| Source data |

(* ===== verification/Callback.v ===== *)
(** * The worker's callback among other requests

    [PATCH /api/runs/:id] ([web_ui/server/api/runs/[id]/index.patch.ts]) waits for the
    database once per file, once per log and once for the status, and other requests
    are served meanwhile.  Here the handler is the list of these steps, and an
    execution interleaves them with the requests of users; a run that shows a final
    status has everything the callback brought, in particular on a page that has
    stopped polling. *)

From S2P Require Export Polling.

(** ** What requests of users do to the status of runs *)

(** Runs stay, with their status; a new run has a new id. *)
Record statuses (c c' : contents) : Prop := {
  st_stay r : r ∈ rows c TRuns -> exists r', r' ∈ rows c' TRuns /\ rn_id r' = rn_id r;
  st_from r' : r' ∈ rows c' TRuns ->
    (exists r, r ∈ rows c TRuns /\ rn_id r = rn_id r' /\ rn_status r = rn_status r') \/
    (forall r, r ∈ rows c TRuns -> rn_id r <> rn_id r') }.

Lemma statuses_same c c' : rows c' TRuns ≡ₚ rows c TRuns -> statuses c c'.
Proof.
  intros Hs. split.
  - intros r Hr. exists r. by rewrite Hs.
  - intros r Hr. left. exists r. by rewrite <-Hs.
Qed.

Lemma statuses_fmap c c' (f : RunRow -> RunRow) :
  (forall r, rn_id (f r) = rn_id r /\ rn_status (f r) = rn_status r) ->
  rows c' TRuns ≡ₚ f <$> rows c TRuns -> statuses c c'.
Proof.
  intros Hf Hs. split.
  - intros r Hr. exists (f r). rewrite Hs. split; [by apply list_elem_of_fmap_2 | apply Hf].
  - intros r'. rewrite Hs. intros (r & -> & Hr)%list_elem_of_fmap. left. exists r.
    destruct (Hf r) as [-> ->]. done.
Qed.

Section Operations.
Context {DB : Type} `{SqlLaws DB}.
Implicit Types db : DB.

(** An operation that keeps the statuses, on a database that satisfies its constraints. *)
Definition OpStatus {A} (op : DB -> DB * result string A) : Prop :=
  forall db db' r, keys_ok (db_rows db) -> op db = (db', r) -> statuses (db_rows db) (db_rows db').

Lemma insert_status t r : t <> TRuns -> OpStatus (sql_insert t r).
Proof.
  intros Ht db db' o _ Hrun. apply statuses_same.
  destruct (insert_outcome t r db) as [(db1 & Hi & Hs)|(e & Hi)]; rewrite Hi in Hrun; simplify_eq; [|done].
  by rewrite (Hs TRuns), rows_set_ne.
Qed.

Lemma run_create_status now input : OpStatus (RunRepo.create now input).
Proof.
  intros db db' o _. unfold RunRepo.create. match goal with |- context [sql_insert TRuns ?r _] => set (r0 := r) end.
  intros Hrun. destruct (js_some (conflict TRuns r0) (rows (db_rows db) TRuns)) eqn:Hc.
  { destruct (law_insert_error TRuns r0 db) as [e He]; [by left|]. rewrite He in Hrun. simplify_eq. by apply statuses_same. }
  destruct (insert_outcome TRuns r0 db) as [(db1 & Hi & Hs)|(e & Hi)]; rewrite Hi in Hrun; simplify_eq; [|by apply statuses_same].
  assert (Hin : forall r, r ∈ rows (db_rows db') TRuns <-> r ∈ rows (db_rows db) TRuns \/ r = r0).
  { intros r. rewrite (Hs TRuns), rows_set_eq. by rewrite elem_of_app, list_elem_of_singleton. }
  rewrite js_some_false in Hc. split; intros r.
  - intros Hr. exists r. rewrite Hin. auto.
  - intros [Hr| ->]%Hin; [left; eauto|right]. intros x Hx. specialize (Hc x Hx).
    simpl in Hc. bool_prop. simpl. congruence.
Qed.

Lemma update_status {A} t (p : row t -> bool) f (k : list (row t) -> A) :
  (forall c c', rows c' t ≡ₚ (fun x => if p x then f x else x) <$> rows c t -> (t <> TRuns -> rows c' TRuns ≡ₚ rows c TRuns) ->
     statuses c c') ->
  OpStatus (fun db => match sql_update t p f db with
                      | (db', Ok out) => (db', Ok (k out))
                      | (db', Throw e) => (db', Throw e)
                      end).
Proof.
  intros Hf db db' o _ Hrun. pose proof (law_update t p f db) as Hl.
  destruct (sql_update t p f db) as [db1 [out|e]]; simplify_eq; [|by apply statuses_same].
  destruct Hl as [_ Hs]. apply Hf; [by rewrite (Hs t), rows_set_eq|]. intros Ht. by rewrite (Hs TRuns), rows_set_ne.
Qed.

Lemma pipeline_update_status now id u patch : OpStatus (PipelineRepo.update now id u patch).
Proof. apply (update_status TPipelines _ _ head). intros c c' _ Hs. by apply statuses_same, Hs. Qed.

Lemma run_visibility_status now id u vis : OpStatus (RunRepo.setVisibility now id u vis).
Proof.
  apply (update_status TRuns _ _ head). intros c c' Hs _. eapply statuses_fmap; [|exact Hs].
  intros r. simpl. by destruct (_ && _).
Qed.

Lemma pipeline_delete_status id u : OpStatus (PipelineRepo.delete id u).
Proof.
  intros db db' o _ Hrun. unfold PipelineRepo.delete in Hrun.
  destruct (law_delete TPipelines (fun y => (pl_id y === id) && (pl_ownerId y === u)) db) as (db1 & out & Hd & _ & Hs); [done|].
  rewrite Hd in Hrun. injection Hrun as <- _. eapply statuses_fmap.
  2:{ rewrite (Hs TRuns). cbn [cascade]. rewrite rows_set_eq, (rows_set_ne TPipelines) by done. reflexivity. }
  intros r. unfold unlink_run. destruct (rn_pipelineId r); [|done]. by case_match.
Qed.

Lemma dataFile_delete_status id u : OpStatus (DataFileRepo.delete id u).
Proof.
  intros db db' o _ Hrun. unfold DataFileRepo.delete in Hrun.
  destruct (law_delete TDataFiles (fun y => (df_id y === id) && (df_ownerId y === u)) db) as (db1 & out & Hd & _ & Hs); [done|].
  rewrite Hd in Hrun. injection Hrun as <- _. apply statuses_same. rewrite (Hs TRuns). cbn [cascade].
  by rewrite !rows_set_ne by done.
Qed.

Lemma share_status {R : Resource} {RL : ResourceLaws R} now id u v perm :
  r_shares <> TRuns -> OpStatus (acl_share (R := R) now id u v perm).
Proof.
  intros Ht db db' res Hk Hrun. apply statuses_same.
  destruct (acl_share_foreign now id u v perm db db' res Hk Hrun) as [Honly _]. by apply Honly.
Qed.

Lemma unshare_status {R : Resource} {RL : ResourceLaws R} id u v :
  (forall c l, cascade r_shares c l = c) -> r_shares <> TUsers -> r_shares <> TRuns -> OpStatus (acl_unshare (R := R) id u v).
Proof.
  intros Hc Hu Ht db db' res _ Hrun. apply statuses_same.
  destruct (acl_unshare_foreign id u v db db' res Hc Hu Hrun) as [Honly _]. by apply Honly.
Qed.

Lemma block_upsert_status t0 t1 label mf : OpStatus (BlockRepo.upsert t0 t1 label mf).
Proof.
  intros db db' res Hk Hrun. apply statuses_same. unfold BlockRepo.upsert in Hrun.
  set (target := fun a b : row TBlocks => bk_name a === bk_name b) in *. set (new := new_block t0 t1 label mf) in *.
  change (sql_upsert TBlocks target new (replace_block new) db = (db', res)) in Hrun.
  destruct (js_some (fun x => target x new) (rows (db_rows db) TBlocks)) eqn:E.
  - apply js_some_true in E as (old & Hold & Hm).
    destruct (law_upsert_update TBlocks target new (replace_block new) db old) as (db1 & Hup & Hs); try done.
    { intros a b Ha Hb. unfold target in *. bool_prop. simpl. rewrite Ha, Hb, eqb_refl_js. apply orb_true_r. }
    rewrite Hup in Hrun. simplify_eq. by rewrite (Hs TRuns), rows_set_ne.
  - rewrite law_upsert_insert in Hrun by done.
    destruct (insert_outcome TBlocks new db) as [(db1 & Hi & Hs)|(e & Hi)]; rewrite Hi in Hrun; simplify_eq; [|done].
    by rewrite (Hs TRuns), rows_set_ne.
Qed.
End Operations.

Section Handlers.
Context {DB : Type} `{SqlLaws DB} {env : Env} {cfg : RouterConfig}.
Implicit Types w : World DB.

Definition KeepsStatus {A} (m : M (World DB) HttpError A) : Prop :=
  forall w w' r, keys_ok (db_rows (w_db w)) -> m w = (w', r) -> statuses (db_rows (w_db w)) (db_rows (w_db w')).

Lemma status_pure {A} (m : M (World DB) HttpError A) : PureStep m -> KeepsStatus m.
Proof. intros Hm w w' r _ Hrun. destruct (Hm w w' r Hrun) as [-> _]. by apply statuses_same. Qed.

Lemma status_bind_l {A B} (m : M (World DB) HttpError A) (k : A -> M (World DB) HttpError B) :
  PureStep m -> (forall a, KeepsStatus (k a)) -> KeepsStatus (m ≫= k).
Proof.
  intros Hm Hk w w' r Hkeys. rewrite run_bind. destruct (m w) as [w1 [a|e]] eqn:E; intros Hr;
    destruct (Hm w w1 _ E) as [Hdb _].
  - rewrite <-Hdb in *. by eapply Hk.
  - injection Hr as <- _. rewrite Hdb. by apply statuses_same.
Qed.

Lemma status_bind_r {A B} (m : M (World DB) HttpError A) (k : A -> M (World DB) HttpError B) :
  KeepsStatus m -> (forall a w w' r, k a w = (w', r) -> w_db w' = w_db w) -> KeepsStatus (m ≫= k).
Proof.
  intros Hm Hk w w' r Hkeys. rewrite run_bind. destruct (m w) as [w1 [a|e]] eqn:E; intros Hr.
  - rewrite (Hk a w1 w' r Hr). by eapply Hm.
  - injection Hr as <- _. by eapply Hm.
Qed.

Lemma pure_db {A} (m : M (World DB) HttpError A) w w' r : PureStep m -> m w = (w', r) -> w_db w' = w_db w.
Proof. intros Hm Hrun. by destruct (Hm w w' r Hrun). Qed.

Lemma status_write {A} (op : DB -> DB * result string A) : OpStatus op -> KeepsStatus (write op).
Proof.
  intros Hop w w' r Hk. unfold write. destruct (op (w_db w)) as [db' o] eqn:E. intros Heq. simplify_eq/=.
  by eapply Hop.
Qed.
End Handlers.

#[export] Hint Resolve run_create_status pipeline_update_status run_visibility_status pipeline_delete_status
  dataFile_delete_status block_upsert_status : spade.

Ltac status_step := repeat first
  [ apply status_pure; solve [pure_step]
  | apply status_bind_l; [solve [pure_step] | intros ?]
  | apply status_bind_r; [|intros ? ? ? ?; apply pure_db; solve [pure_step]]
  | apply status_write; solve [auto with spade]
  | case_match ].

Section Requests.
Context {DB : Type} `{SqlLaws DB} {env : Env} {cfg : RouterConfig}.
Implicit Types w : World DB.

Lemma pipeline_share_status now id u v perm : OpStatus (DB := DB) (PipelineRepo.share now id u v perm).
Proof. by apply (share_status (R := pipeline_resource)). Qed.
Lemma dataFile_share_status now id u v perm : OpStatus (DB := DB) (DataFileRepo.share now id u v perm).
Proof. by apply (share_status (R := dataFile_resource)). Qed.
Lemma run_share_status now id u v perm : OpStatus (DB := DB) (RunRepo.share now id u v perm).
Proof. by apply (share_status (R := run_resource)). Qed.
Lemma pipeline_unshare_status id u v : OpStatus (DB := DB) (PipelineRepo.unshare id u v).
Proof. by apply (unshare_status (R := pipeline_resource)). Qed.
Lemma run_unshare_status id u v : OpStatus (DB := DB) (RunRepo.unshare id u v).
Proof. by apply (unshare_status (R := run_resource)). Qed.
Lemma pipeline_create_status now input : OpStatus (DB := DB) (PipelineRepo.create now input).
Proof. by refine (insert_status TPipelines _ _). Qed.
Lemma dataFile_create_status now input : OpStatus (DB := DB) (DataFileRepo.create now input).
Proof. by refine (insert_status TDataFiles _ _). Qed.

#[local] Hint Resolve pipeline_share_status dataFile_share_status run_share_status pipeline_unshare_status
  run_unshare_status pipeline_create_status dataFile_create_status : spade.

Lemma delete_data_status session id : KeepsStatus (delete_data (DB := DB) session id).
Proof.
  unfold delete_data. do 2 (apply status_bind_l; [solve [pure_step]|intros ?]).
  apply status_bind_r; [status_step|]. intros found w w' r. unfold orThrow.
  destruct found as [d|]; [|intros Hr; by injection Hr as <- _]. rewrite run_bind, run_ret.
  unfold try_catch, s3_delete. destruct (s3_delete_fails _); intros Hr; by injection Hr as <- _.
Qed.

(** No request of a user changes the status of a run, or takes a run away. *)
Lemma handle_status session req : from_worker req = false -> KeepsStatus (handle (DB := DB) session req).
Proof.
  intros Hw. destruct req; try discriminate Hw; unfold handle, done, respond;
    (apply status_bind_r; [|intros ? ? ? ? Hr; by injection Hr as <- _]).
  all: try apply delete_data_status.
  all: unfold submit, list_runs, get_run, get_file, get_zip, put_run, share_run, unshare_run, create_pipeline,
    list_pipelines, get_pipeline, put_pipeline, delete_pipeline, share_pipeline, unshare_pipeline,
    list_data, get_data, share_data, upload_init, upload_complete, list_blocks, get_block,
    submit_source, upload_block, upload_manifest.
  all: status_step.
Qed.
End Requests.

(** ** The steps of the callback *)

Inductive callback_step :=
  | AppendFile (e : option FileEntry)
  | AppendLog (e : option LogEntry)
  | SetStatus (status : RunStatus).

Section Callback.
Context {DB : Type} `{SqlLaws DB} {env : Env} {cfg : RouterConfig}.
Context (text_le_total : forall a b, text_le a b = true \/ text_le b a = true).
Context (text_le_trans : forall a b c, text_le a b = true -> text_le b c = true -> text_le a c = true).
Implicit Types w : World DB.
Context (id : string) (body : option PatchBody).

| Prompt |
Your task is to find every line above containing the word "PureStep" and copy it.

| Solution to the exercise |
Lemma status_pure {A} (m : M (World DB) HttpError A) : PureStep m -> KeepsStatus m.
  PureStep m -> (forall a, KeepsStatus (k a)) -> KeepsStatus (m ≫= k).
Lemma pure_db {A} (m : M (World DB) HttpError A) w w' r : PureStep m -> m w = (w', r) -> w_db w' = w_db w.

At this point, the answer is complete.